TASK GOAL: Scan the records below for the line containing "intros Hk. table_line; [by apply emits_Del|]." and the line containing "rewrite delete_id, delete_empty". Copy both, plus every line between, exactly.

TASK MATERIAL:
= = = = =

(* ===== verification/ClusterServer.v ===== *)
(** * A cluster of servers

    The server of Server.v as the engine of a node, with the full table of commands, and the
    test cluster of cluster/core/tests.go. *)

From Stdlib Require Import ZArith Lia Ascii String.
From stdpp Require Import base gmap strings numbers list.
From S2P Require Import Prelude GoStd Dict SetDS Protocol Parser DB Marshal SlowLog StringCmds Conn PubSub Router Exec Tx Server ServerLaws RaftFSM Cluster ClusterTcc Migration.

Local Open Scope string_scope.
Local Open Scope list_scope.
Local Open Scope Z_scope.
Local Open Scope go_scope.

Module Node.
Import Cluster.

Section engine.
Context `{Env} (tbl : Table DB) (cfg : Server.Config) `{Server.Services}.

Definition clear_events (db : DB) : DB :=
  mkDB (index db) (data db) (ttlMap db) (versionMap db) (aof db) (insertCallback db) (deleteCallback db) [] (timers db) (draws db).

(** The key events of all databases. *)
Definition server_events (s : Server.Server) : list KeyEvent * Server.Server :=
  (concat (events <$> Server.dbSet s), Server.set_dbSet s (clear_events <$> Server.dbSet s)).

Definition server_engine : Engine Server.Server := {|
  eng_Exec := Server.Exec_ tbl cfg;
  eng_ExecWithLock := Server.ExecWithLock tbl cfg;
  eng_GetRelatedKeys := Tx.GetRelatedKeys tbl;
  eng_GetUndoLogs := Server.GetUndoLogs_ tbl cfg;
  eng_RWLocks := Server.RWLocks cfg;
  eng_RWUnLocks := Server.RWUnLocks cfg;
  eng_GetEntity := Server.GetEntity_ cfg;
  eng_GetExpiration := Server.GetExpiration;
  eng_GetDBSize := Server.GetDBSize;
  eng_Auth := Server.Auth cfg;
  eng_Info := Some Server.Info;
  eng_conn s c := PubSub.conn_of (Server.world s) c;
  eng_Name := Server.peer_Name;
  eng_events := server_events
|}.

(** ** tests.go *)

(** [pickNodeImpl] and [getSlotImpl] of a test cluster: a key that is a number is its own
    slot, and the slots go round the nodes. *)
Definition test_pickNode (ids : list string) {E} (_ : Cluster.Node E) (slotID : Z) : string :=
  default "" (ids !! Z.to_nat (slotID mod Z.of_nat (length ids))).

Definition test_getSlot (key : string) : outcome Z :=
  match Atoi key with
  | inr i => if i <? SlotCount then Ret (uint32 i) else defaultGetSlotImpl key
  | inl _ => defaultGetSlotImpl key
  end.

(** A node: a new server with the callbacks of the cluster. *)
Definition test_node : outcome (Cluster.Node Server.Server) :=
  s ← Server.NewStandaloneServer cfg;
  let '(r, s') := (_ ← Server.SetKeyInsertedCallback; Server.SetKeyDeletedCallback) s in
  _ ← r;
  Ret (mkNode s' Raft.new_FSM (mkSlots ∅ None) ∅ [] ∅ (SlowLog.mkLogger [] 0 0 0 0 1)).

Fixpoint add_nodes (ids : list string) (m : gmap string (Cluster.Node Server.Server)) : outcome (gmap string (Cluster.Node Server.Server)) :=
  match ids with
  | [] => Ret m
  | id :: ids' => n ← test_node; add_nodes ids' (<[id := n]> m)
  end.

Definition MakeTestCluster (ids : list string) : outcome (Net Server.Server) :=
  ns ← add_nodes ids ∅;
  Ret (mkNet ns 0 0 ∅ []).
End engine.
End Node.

= = = = =

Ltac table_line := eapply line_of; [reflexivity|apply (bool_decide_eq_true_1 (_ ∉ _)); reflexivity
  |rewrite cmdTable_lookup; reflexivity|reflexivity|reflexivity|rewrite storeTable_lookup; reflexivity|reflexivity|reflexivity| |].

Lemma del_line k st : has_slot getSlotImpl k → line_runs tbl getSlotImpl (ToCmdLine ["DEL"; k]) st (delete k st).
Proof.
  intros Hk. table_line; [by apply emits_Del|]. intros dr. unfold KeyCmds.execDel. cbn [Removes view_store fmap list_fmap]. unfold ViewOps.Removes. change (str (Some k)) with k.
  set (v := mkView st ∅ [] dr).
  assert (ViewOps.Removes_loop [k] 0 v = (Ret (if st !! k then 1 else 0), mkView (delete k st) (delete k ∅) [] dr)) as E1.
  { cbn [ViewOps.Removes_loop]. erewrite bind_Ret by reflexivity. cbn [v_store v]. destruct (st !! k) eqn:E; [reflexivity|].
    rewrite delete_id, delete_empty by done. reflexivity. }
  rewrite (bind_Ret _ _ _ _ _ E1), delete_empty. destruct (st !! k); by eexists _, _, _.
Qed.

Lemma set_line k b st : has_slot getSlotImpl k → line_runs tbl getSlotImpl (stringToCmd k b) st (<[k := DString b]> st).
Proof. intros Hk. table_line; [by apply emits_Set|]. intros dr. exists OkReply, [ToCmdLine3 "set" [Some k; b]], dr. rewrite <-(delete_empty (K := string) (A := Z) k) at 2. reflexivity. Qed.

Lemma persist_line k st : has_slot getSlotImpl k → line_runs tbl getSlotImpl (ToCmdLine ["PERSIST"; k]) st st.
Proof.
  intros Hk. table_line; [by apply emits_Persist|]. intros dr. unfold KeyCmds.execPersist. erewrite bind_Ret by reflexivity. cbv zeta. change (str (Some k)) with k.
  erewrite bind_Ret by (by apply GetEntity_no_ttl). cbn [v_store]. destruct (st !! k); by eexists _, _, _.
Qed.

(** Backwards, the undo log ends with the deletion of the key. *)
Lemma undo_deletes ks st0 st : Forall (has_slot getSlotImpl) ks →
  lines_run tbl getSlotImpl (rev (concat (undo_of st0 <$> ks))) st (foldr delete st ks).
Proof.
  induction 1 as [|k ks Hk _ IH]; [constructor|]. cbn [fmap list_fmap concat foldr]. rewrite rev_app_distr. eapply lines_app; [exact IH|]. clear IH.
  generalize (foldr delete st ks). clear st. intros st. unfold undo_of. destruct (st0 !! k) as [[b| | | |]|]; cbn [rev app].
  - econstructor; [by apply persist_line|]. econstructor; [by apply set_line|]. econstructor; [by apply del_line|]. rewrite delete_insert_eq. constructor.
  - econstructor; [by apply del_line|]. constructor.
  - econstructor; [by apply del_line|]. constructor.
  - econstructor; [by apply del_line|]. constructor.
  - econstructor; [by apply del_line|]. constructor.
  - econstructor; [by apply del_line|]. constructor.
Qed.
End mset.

= = = = =

RESPONSE:
  intros Hk. table_line; [by apply emits_Del|]. intros dr. unfold KeyCmds.execDel. cbn [Removes view_store fmap list_fmap]. unfold ViewOps.Removes. change (str (Some k)) with k.
  set (v := mkView st ∅ [] dr).
  assert (ViewOps.Removes_loop [k] 0 v = (Ret (if st !! k then 1 else 0), mkView (delete k st) (delete k ∅) [] dr)) as E1.
  { cbn [ViewOps.Removes_loop]. erewrite bind_Ret by reflexivity. cbn [v_store v]. destruct (st !! k) eqn:E; [reflexivity|].
    rewrite delete_id, delete_empty by done. reflexivity. }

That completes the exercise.